Task instructions: Lines before the one containing "Definition rank_less (p" are to be left out; that line and all after it, through the end of the material below, are to be written out exactly.
Segment Start: Data records
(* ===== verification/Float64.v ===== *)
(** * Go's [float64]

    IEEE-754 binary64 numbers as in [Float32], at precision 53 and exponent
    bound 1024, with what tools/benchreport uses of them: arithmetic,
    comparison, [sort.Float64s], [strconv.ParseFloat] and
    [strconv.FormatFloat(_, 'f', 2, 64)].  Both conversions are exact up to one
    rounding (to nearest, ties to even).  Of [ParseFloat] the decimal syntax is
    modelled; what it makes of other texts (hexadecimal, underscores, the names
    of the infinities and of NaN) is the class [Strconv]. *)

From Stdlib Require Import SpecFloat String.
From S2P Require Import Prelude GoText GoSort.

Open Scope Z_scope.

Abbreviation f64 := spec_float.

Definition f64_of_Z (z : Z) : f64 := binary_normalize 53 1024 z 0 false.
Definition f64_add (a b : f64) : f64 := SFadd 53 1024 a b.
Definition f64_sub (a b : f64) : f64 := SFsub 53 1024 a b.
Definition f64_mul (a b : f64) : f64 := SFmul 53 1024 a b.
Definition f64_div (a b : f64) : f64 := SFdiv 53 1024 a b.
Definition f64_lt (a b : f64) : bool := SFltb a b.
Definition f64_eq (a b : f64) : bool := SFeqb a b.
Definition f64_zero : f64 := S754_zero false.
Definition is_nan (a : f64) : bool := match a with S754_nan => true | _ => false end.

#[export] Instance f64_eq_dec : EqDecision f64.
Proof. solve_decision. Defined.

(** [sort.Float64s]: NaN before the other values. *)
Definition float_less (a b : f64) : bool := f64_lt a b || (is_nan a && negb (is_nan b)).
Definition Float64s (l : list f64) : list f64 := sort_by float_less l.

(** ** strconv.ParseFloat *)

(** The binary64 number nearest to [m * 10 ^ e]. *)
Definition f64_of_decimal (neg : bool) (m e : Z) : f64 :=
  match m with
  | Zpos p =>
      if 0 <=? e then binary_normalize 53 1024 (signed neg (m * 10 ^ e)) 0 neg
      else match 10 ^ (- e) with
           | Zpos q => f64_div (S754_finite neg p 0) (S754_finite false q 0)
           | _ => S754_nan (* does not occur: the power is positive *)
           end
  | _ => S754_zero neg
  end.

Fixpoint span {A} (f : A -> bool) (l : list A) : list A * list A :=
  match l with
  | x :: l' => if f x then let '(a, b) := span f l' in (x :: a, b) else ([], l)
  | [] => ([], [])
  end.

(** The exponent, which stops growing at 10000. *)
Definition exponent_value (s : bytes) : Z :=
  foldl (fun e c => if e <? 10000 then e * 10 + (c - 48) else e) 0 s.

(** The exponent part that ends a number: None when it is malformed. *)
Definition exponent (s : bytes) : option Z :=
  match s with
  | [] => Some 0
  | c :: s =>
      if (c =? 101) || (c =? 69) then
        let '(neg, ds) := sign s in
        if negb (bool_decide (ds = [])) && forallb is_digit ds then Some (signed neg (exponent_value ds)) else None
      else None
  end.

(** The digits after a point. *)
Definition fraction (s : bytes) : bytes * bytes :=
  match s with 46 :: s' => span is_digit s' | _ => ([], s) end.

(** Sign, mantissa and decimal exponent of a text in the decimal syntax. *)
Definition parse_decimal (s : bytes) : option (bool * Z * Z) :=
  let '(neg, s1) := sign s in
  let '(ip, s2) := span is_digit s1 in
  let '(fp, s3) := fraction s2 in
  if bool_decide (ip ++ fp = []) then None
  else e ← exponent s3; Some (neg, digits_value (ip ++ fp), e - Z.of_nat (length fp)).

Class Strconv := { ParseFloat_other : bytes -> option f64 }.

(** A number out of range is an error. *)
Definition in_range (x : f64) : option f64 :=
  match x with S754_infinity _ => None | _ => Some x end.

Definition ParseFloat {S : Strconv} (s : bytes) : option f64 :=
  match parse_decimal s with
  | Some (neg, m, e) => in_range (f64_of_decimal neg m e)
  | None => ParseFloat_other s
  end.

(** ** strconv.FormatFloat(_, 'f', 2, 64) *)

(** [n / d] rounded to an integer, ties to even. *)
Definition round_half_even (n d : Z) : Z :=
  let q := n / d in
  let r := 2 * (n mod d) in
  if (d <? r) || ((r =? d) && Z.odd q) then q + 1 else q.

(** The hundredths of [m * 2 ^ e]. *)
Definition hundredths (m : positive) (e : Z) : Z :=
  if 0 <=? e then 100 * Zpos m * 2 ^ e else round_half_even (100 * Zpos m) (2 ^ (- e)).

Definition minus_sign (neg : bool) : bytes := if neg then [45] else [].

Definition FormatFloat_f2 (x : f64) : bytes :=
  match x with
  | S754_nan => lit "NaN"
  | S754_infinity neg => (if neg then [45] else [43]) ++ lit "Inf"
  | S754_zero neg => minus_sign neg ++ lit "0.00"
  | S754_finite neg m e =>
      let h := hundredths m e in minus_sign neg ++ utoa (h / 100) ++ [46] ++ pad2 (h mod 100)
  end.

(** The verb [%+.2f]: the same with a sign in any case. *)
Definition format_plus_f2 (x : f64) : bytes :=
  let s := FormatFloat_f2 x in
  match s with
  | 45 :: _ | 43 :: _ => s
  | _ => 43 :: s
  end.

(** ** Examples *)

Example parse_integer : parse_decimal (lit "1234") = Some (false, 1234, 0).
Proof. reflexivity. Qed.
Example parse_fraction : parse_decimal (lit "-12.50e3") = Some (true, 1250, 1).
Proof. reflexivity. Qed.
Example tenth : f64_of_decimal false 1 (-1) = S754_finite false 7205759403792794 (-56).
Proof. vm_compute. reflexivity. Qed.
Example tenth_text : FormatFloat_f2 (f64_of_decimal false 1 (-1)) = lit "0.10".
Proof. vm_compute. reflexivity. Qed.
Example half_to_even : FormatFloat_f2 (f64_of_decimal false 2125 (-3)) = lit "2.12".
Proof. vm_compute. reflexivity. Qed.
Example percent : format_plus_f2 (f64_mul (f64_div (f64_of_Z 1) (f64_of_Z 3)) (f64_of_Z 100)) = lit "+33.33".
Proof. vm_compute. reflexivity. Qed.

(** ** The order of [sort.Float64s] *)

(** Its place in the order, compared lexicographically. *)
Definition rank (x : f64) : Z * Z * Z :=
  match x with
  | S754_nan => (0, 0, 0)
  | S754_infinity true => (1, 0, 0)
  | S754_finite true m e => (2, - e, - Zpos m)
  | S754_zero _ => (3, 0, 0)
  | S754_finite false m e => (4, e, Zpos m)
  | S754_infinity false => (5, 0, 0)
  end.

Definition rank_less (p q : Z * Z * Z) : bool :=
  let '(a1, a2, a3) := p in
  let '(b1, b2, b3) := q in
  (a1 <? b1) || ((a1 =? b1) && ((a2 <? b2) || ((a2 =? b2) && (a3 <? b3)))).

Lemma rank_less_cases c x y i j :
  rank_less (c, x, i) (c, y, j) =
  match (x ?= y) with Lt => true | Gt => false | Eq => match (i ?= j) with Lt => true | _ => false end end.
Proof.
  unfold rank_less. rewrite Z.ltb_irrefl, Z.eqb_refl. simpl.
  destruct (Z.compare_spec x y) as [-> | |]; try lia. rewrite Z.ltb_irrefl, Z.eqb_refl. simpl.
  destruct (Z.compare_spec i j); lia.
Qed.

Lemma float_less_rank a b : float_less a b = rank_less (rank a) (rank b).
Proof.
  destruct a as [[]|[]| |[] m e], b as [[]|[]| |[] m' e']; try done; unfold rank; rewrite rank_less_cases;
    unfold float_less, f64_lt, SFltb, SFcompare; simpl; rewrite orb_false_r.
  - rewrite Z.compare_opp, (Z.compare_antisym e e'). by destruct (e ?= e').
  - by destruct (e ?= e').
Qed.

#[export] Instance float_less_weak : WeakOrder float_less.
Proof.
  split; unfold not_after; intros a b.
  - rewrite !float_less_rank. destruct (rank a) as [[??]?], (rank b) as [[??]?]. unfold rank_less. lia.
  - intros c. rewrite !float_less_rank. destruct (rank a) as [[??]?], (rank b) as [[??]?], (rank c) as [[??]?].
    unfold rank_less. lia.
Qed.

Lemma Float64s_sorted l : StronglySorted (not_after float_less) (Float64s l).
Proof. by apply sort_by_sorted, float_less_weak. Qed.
Segment End: Data records
Answer to this problem:
Definition rank_less (p q : Z * Z * Z) : bool :=
  let '(a1, a2, a3) := p in
  let '(b1, b2, b3) := q in
  (a1 <? b1) || ((a1 =? b1) && ((a2 <? b2) || ((a2 =? b2) && (a3 <? b3)))).

Lemma rank_less_cases c x y i j :
  rank_less (c, x, i) (c, y, j) =
  match (x ?= y) with Lt => true | Gt => false | Eq => match (i ?= j) with Lt => true | _ => false end end.
Proof.
  unfold rank_less. rewrite Z.ltb_irrefl, Z.eqb_refl. simpl.
  destruct (Z.compare_spec x y) as [-> | |]; try lia. rewrite Z.ltb_irrefl, Z.eqb_refl. simpl.
  destruct (Z.compare_spec i j); lia.
Qed.

Lemma float_less_rank a b : float_less a b = rank_less (rank a) (rank b).
Proof.
  destruct a as [[]|[]| |[] m e], b as [[]|[]| |[] m' e']; try done; unfold rank; rewrite rank_less_cases;
    unfold float_less, f64_lt, SFltb, SFcompare; simpl; rewrite orb_false_r.
  - rewrite Z.compare_opp, (Z.compare_antisym e e'). by destruct (e ?= e').
  - by destruct (e ?= e').
Qed.

#[export] Instance float_less_weak : WeakOrder float_less.
Proof.
  split; unfold not_after; intros a b.
  - rewrite !float_less_rank. destruct (rank a) as [[??]?], (rank b) as [[??]?]. unfold rank_less. lia.
  - intros c. rewrite !float_less_rank. destruct (rank a) as [[??]?], (rank b) as [[??]?], (rank c) as [[??]?].
    unfold rank_less. lia.
Qed.

Lemma Float64s_sorted l : StronglySorted (not_after float_less) (Float64s l).
Proof. by apply sort_by_sorted, float_less_weak. Qed.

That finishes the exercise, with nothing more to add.